Thursday, March 6, 2008

"Promoting, Protecting, and Supporting Normal Birth: A Look at the Evidence"

Check out this article from the Jan/Feb 2008 issue of the Journal of Obstetric, Gynecologic, & Neonatal Nursing. Here's the abstract:
Interfering with the normal physiological process of labor and birth in the absence of medical necessity increases the risk of complications for mother and baby. Six evidence-based care practices promote physiological birth: avoiding medically unnecessary induction of labor, allowing freedom of movement for the laboring woman, providing continuous labor support, avoiding routine interventions and restrictions, encouraging spontaneous pushing in nonsupine positions, and keeping mothers and babies together after birth without restrictions on breastfeeding. Nurses are in a unique position to provide these care practices and to help childbearing women make informed choices based on evidence.
And here are the concluding paragraphs which I love!
Nurses have an opportunity to provide leadership in pushing hospitals to provide evidence-based care that promotes healthy outcomes. Nurses will begin to question orders that do not reflect best evidence in the same way that we question medication orders that are not appropriate.
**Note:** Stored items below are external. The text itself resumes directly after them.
Lemma add_loop_spec v T n :
  ∀ (R1 R2 : list row) s dn,
    Forall (row_at (heap s)) (R1 ++ R2) →
    NoDup (addrs (R1 ++ R2)) →
    Forall (λ r, StronglySorted Z.le (vals r)) R2 →
    (n ≤ length R2)%nat →
    (∀ i r, R2 !! i = Some r →
       map_at (Z.of_nat (length R1 + i)) T
         = Ok (Some (pre_addr v r), first (highs v (r_cells r)))) →
    ∃ s',
      add_loop (seqZ (Z.of_nat (length R1)) (Z.of_nat n)) T v dn s = (Ok (), s') ∧
      head_ s' = head_ s ∧
      Forall (row_at (heap s')) (R1 ++ ins_rows v (length (heap s)) dn n R2) ∧
      NoDup (addrs (R1 ++ ins_rows v (length (heap s)) dn n R2)).
Proof.
  induction n as [|n IH]; intros R1 R2 s dn Hrows Hnd Hsort Hn Hat.
  - exists s. by destruct R2.
  - destruct R2 as [|r R2]; [simpl in Hn; lia|].
    apply Forall_cons in Hsort as [Hs Hsort].
    destruct (ins_step _ _ _ _ v dn Hrows Hnd Hs) as (nd & Hnd_at & Hrows' & Hnd').
    rewrite seqZ_cons by lia.
    pose proof (Hat 0%nat r eq_refl) as Hat0. rewrite Nat.add_0_r in Hat0.
    rewrite (add_loop_cons _ _ _ _ _ _ _ _ nd Hat0 Hnd_at).
    set (s1 := mkSkipList _ _).
    destruct (IH (R1 ++ [ins v (length (heap s)) dn r]) R2 s1
                (Some (length (heap s)))) as (s' & Hrun & Hhead & Hrows2 & Hnd2).
    + by rewrite <-app_assoc.
    + by rewrite <-app_assoc.
    + done.
    + simpl in Hn. lia.
    + intros i r' Hr'. rewrite length_app. simpl.
      replace (length R1 + 1 + i)%nat with (length R1 + S i)%nat by lia.
      by apply Hat.
    + exists s'. rewrite length_app in Hrun. simpl in Hrun.
      replace (Z.succ (Z.of_nat (length R1))) with (Z.of_nat (length R1 + 1))
        by lia.
      replace (Z.pred (Z.of_nat (S n))) with (Z.of_nat n) by lia.
      split; [done|]. split; [done|].
      assert (length (heap s1) = S (length (heap s))) as Hlen.
      { unfold s1. simpl. rewrite length_insert, length_app. simpl. lia. }
      rewrite Hlen, <-app_assoc in Hrows2, Hnd2. done.
Qed.
(** * AMDGPUToROCDL: lowering of raw buffer operations

    A shallow embedding of [RawBufferOpLowering::matchAndRewrite] from
    mlir/lib/Conversion/AMDGPUToROCDL/AMDGPUToROCDL.cpp.

    The lowering is a function from an operation (and a chipset) to the
    intrinsic call that replaces it.  An SSA value is identified with the
    operation that defines it together with that operation's operands, so
    the instructions emitted through the rewriter appear as the nodes of
    the argument values of the intrinsic. *)

From Stdlib Require Import ZArith NArith List String Ascii Bool Lia.
From Stdlib Require Import DecimalString.
Import ListNotations.

Local Open Scope Z_scope.

(** ** Machine integers *)

(** Conversion to [uint32_t]. *)
Definition to_uint32 (x : Z) : Z := x mod 2 ^ 32.

(** Conversion to [int32_t] (two's complement). *)
Definition to_int32 (x : Z) : Z := (x + 2 ^ 31) mod 2 ^ 32 - 2 ^ 31.

(** Conversion to [int64_t] (two's complement); also the result of an
    [int64_t] product that leaves the range. *)
Definition to_int64 (x : Z) : Z := (x + 2 ^ 63) mod 2 ^ 64 - 2 ^ 63.

(** The value held by a [w]-bit register, read as unsigned. *)
Definition wrap (w : Z) (x : Z) : Z := x mod 2 ^ w.

(** ** Types *)

Inductive FloatKind : Type := BF16 | F16 | F32 | F64.

Inductive ScalarType : Type :=
| IntegerType (width : N)
| FloatType (kind : FloatKind).

(** [mlir::Type], restricted to the types the lowering meets.  The last two
    are the LLVM types of a converted memref and of its aligned pointer. *)
Inductive MlirType : Type :=
| ScalarTy (t : ScalarType)
| VectorType (shape : list N) (elementType : ScalarType)
| MemRefDescriptorType
| LLVMPointerType.

Definition getFloatWidth (k : FloatKind) : N :=
  match k with
  | BF16 => 16
  | F16 => 16
  | F32 => 32
  | F64 => 64
  end%N.

Definition getIntOrFloatBitWidth (t : ScalarType) : N :=
  match t with
  | IntegerType w => w
  | FloatType k => getFloatWidth k
  end.

(** [VectorType::getNumElements]: the product of the dimensions. *)
Definition getNumElements (shape : list N) : N :=
  fold_right N.mul 1%N shape.

Definition i32 : MlirType := ScalarTy (IntegerType 32).
Definition i64 : MlirType := ScalarTy (IntegerType 64).

(** Modelled from the spec: [LLVMTypeConverter::convertType] is not under
    src/.  The spec names every wire type by the builtin type itself
    ("a single scalar integer of width total", "a vector of total/32 32-bit
    integers"), so the integer, float and vector types of this lowering
    convert to themselves. *)
Definition convertType (t : MlirType) : MlirType := t.

(** The converted [index] type of the memref descriptor fields, under the
    default options with which the pass builds its [LLVMTypeConverter]. *)
Definition llvmIndexType : MlirType := i64.

Definition FloatKind_eq_dec (a b : FloatKind) : {a = b} + {a <> b}.
Proof. decide equality. Defined.

Definition ScalarType_eq_dec (a b : ScalarType) : {a = b} + {a <> b}.
Proof. decide equality; [apply N.eq_dec | apply FloatKind_eq_dec]. Defined.

Definition MlirType_eq_dec (a b : MlirType) : {a = b} + {a <> b}.
Proof.
  decide equality;
    [apply ScalarType_eq_dec | apply ScalarType_eq_dec
     | apply (list_eq_dec N.eq_dec)].
Defined.

(** ** Values *)

(** [mlir::Value] (non-null).  [Operand] is an operand handed over by the
    adaptor; every other constructor is the result of the operation the
    rewriter was asked to create, or of a [MemRefDescriptor] accessor. *)
Inductive Value : Type :=
| Operand (id : nat) (ty : MlirType)
| LLVM_ConstantOp (ty : MlirType) (value : Z)
| LLVM_UndefOp (ty : MlirType)
| LLVM_PtrToIntOp (ty : MlirType) (arg : Value)
| LLVM_TruncOp (ty : MlirType) (arg : Value)
| LLVM_LShrOp (lhs rhs : Value)
| LLVM_AndOp (ty : MlirType) (lhs rhs : Value)
| LLVM_MulOp (lhs rhs : Value)
| LLVM_AddOp (lhs rhs : Value)
| LLVM_MaximumOp (lhs rhs : Value)
| LLVM_InsertElementOp (ty : MlirType) (vector element position : Value)
| LLVM_BitcastOp (ty : MlirType) (arg : Value)
| MemRefDescriptor_alignedPtr (memref : Value)
| MemRefDescriptor_size (memref : Value) (pos : nat)
| MemRefDescriptor_stride (memref : Value) (pos : nat)
| MemRefDescriptor_offset (memref : Value)
| createIndexConstant (value : Z)
| IntrinsicResult (ty : MlirType).

Definition Value_eq_dec (a b : Value) : {a = b} + {a <> b}.
Proof.
  decide equality;
    try apply MlirType_eq_dec; try apply Z.eq_dec; apply Nat.eq_dec.
Defined.

(** [Value::getType].  The arithmetic operations built without an explicit
    result type take the type of their first operand. *)
Fixpoint getType (v : Value) : MlirType :=
  match v with
  | Operand _ ty => ty
  | LLVM_ConstantOp ty _ => ty
  | LLVM_UndefOp ty => ty
  | LLVM_PtrToIntOp ty _ => ty
  | LLVM_TruncOp ty _ => ty
  | LLVM_LShrOp lhs _ => getType lhs
  | LLVM_AndOp ty _ _ => ty
  | LLVM_MulOp lhs _ => getType lhs
  | LLVM_AddOp lhs _ => getType lhs
  | LLVM_MaximumOp lhs _ => getType lhs
  | LLVM_InsertElementOp ty _ _ _ => ty
  | LLVM_BitcastOp ty _ => ty
  | MemRefDescriptor_alignedPtr _ => LLVMPointerType
  | MemRefDescriptor_size _ _ => llvmIndexType
  | MemRefDescriptor_stride _ _ => llvmIndexType
  | MemRefDescriptor_offset _ => llvmIndexType
  | createIndexConstant _ => llvmIndexType
  | IntrinsicResult ty => ty
  end.

(** ** Operations *)

Record Chipset : Type := mkChipset {
  majorVersion : Z;
  minorVersion : Z
}.

(** [MemRefType], by what the lowering asks of it.  [getShape] holds
    [kDynamicSize] at a dynamic dimension; [stridesAndOffset] is the result
    of [getStridesAndOffset], [None] when it fails. *)
Record MemRefType : Type := mkMemRefType {
  getShape : list Z;
  getElementTypeBitWidth : N;
  stridesAndOffset : option (list Z * Z)
}.

(** What the three operations share. *)
Record Common : Type := mkCommon {
  getMemref : Value;
  memrefType : MemRefType;
  getIndices : list Value;
  getBoundsCheck : bool;
  getIndexOffset : option Z;
  getSgprOffset : option Value
}.

(** The template parameter [GpuOp], with the operation's instance. *)
Inductive GpuOp : Type :=
| RawBufferLoadOp (c : Common) (resultType : MlirType)
| RawBufferStoreOp (value : Value) (c : Common)
| RawBufferAtomicFaddOp (value : Value) (c : Common).

(** The template parameter [Intrinsic]. *)
Inductive Intrinsic : Type :=
| ROCDL_RawBufferLoadOp
| ROCDL_RawBufferStoreOp
| ROCDL_RawBufferAtomicFAddOp.

Definition common (gpuOp : GpuOp) : Common :=
  match gpuOp with
  | RawBufferLoadOp c _ => c
  | RawBufferStoreOp _ c => c
  | RawBufferAtomicFaddOp _ c => c
  end.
We can begin by asking ourselves and our colleagues why a care practice is happening in the first place. Is it for the convenience of the staff or "hospital efficiency" or is it for the best interest of the individual mother and baby? Does it reflect outdated research or the best available evidence? Is it rooted in fear of a poor outcome or a lawsuit or in confidence in women’s ability to give birth normally? Is it based on rituals and routines or individualized care?
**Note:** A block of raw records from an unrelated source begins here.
Definition empty : Db := mkDb [] 0.

(** The conversions of the driver and the engine on values whose type is
    not the column's.  They are not part of this repository; the model
    is parametric in them. *)
Class Coercions : Type := {
  (** text stored in a TEXT column for a bound number, boolean, array or
      object *)
  text_of_value : JSValue -> string;
  (** value stored in a REAL column for a bound string, boolean, array or
      object: a real when the bound value reads as a number, else text *)
  real_of_value : JSValue -> float + string;
  (** the integer a text is numerically equal to when it is compared with
      the INTEGER column [id], if there is one *)
  rowid_of_text : string -> option Z
}.

(** The driver hands a JavaScript string to SQLite as UTF-8.  A string is
    kept here as the bytes of its WTF-8 form (UTF-8 extended to unpaired
    surrogates, which take the three bytes ED, A0..BF, 80..BF); the
    conversion writes U+FFFD (EF BF BD) for every unpaired surrogate.  A
    text read back from the table is valid UTF-8 and is its own WTF-8
    form. *)
Definition unpaired_surrogate (a b c : ascii) : bool :=
  ((nat_of_ascii a =? 237) && (160 <=? nat_of_ascii b) && (nat_of_ascii b <=? 191)
   && (128 <=? nat_of_ascii c) && (nat_of_ascii c <=? 191))%nat.

Definition replacement_character : string :=
  String (ascii_of_nat 239) (String (ascii_of_nat 191)
    (String (ascii_of_nat 189) EmptyString)).

Fixpoint to_utf8 (s : string) : string :=
  match s with
  | EmptyString => EmptyString
  | String a t =>
      match t with
      | String b (String c rest) =>
          if unpaired_surrogate a b c
          then (replacement_character ++ to_utf8 rest)%string
          else String a (to_utf8 t)
      | _ => String a (to_utf8 t)
      end
  end.

Section Statements.
Context `{Coercions}.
While changing practice will take hard work and challenge some of our long-held beliefs, nurses will reap great benefits, along with mothers, babies, and families. Reducing interventions and easing restrictions will change the focus of intrapartum nursing from medical management to nursing care. And there will finally be time for providing comfort and support, the traditional hallmarks of labor and delivery nursing care.